Systemic testosterone induces structural, immunological, and sex steroid receptor changes in human XX skin
摘要
Skin-resident cells express multiple sex steroid receptors, making the cutaneous microenvironment sensitive to hormonal fluctuations. Transgender individuals assigned female at birth receiving gender-affirming hormone treatment (GAHT) with systemic testosterone often undergo several surgical procedures, underscoring the importance of understanding how GAHT influences skin biology and wound-healing capacity. This study aimed to characterize how XX (genotype) skin responds to systemic testosterone exposure.
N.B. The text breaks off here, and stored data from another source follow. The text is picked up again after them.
(** Where [check_rate_limit] returns, a request may be recorded. *)
Lemma check_rate_limit_permits (s s' : state) (e : list event) :
  check_rate_limit s = (Ret tt, s', e) -> permitted s'.
Proof.
  rewrite check_rate_limit_run.
  assert (forall ts, In ts (history s) ->
                     ~ In ts (prune (clock s) 3600 (history s)) ->
                     (3600 <= clock s - ts)%Q) as Hout.
  { intros ts Hin Hnot. apply Qnot_lt_le. intro Hlt. apply Hnot.
    apply prune_in. now split. }
  destruct (prune (clock s) 3600 (history s)) as [|t rest] eqn:K.
  - intros [= <- _]. split.
    + intros ts Hin. specialize (Hout ts Hin (fun F => F)).
      unfold MIN_INTERVAL_SECONDS. lra.
    + rewrite K. unfold MAX_REQUESTS_PER_HOUR. simpl. lia.
  - cbv zeta.
    destruct (MAX_REQUESTS_PER_HOUR <=? List.length (t :: rest))%nat eqn:B;
      [discriminate|].
    apply Nat.leb_gt in B.
    destruct (max_from_spec rest t) as [_ Hmax].
    assert (forall ts, In ts (history s) -> forall d, (0 <= d)%Q ->
              (MIN_INTERVAL_SECONDS <= clock s + d - Py.max_from t rest)%Q ->
              (MIN_INTERVAL_SECONDS <= clock s + d - ts)%Q) as Hsp.
    { intros ts Hin d Hd Hm.
      destruct (Qlt_le_dec (clock s - ts) 3600) as [Hk|Hk].
      - assert (In ts (t :: rest)) as Hin'
          by (rewrite <- K; apply prune_in; now split).
        specialize (Hmax ts Hin'). lra.
      - unfold MIN_INTERVAL_SECONDS. lra. }
    destruct (Py.Qltb (clock s - Py.max_from t rest) MIN_INTERVAL_SECONDS) eqn:W;
      intros [= <- _].
    + apply Qltb_true in W. unfold MIN_INTERVAL_SECONDS in *. split.
      * intros ts Hin. change (history (slept s _)) with (history s) in Hin.
        unfold slept. cbn [clock]. apply (Hsp ts Hin); lra.
      * change (history (slept s (5 - (clock s - Py.max_from t rest))))
          with (history s).
        eapply Nat.le_lt_trans; [apply (prune_length_later (clock s))|].
        -- unfold slept. cbn [clock]. lra.
        -- now rewrite K.
    + apply Qltb_false in W. split.
      * intros ts Hin.
        assert (MIN_INTERVAL_SECONDS <= clock s + 0 - ts)%Q
          by (apply (Hsp ts Hin); lra).
        lra.
      * now rewrite K.
Qed.
(** ** A runtime and worlds to run the methods in

    The statements below hold for every runtime and every world.  To run the
    methods on concrete inputs, here is a small runtime: the numbers are the
    integers and NaN, and the URL parser reads the scheme (letters, digits,
    [+], [-] and [.] after a first letter, up to the first colon, in lower
    case) and asks for something after the slashes that follow it.  On the
    URLs of the examples it answers as the parser of the language does. *)

Inductive sample_number :=
| SNaN
| SInt (z : Z).

Definition sample_add (a b : sample_number) : sample_number :=
  match a, b with
  | SInt x, SInt y => SInt (x + y)
  | _, _ => SNaN
  end.

Definition sample_to_boolean (a : sample_number) : bool :=
  match a with
  | SNaN => false
  | SInt z => negb (Z.eqb z 0)
  end.

Definition sample_to_string (a : sample_number) : string :=
  match a with
  | SNaN => "NaN"
  | SInt z => pretty z
  end.

Definition is_letter (c : ascii) : bool :=
  let n := nat_of_ascii c in
  (Nat.leb 65 n && Nat.leb n 90) || (Nat.leb 97 n && Nat.leb n 122).

Definition is_scheme_char (c : ascii) : bool :=
  let n := nat_of_ascii c in
  is_letter c || (Nat.leb 48 n && Nat.leb n 57)
  || Nat.eqb n 43 || Nat.eqb n 45 || Nat.eqb n 46.

Definition lower (c : ascii) : ascii :=
  let n := nat_of_ascii c in
  if Nat.leb 65 n && Nat.leb n 90 then ascii_of_nat (n + 32) else c.
Lemma run_ok_inv (w : World) (today : option PyDate.date)
      (birthdays_path messages_path : string) (st st1 st2 st' : State)
      (people : list Person) (templates : list MessageTemplate)
      (messages : list string) :
  let reference := match today with Some d => d | None => clock w end in
  load_birthdays w birthdays_path st = (Ok people, st1) ->
  load_message_templates w messages_path st1 = (Ok templates, st2) ->
  congratulate_today w today birthdays_path messages_path st = (Ok messages, st') ->
  Forall2 (rendering_of templates) (celebrants people reference) messages
  /\ ((celebrants people reference = [] /\ st' = st2)
      \/ exists token chat_id st5,
          configured_as w "TELEGRAM_BOT_TOKEN" token
          /\ configured_as w "TELEGRAM_CHAT_ID" chat_id
          /\ select_messages (celebrants people reference) templates
               (record (GetEnv "TELEGRAM_CHAT_ID") (record (GetEnv "TELEGRAM_BOT_TOKEN") st2))
             = (Ok messages, st5)
          /\ st' = mkState (rng st5) (log st5 ++ posts token chat_id messages)).
Proof.
  intros reference Hp Ht Hrun.
  destruct (celebrants people reference) as [|c cs] eqn:Hc.
  - rewrite (run_without_celebrants _ _ _ _ _ _ _ _ _ Hp Ht Hc) in Hrun.
    inversion Hrun; subst. split; [constructor | now left].
  - assert (Hne : celebrants people reference <> []) by (rewrite Hc; discriminate).
    rewrite (run_with_celebrants _ _ _ _ _ _ _ _ _ Hp Ht Hne) in Hrun.
    fold reference in Hrun. rewrite Hc in Hrun.
    destruct (_get_env_variable w "TELEGRAM_BOT_TOKEN" st2) as [[token|e] st3] eqn:Htok;
      [|discriminate].
    destruct (get_env_variable_inv _ _ _ _ _ Htok) as (-> & Hct & _).
    destruct (_get_env_variable w "TELEGRAM_CHAT_ID" _) as [[chat_id|e] st4] eqn:Hchat;
      [|discriminate].
    destruct (get_env_variable_inv _ _ _ _ _ Hchat) as (-> & Hcc & _).
    destruct (select_messages (c :: cs) templates _) as [[msgs|e] st5] eqn:Hsel;
      [|discriminate].
    destruct (send_all w token chat_id msgs st5) as [[u|e] st6] eqn:Hsend;
      [|discriminate].
    inversion Hrun; subst msgs st6.
    split; [now apply select_messages_sound in Hsel|].
    right. exists token, chat_id, st5.
    split; [now apply Hct|]. split; [now apply Hcc|]. split; [reflexivity|].
    destruct (send_all_log _ _ _ _ _ _ _ Hsend) as (sent & rest & Hm & Hst & Hrest).
    destruct u. rewrite (Hrest eq_refl), app_nil_r in Hm. now subst sent.
Qed.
Discarded skin samples from plastic surgeries were collected from XX patients with and without testosterone treatment and analyzed for sex steroid receptor expression, immune cell markers, and structural integrity components. In testosterone-treated skin, we observed, in dermis, a 2.77-fold increase in androgen receptor-positive cells, elevated estrogen receptor α- and progesterone receptor-positive cell counts, a 43% reduction in CD45 positive immune cells, and a 2.93-fold increase in collagen density compared with untreated controls. In the epidermis, testosterone treatment resulted in reduced progesterone receptor-positive cell numbers and increased fibronectin expression. Collectively, testosterone-treated XX skin exhibited features resembling a male skin phenotype, potentially driven by altered sex steroid receptor expression, shifts in immune cell infiltration, and changes to structural organization. These findings highlight the need for further studies to elucidate the mechanisms underlying testosterone-induced skin remodeling and its implications for surgical outcomes.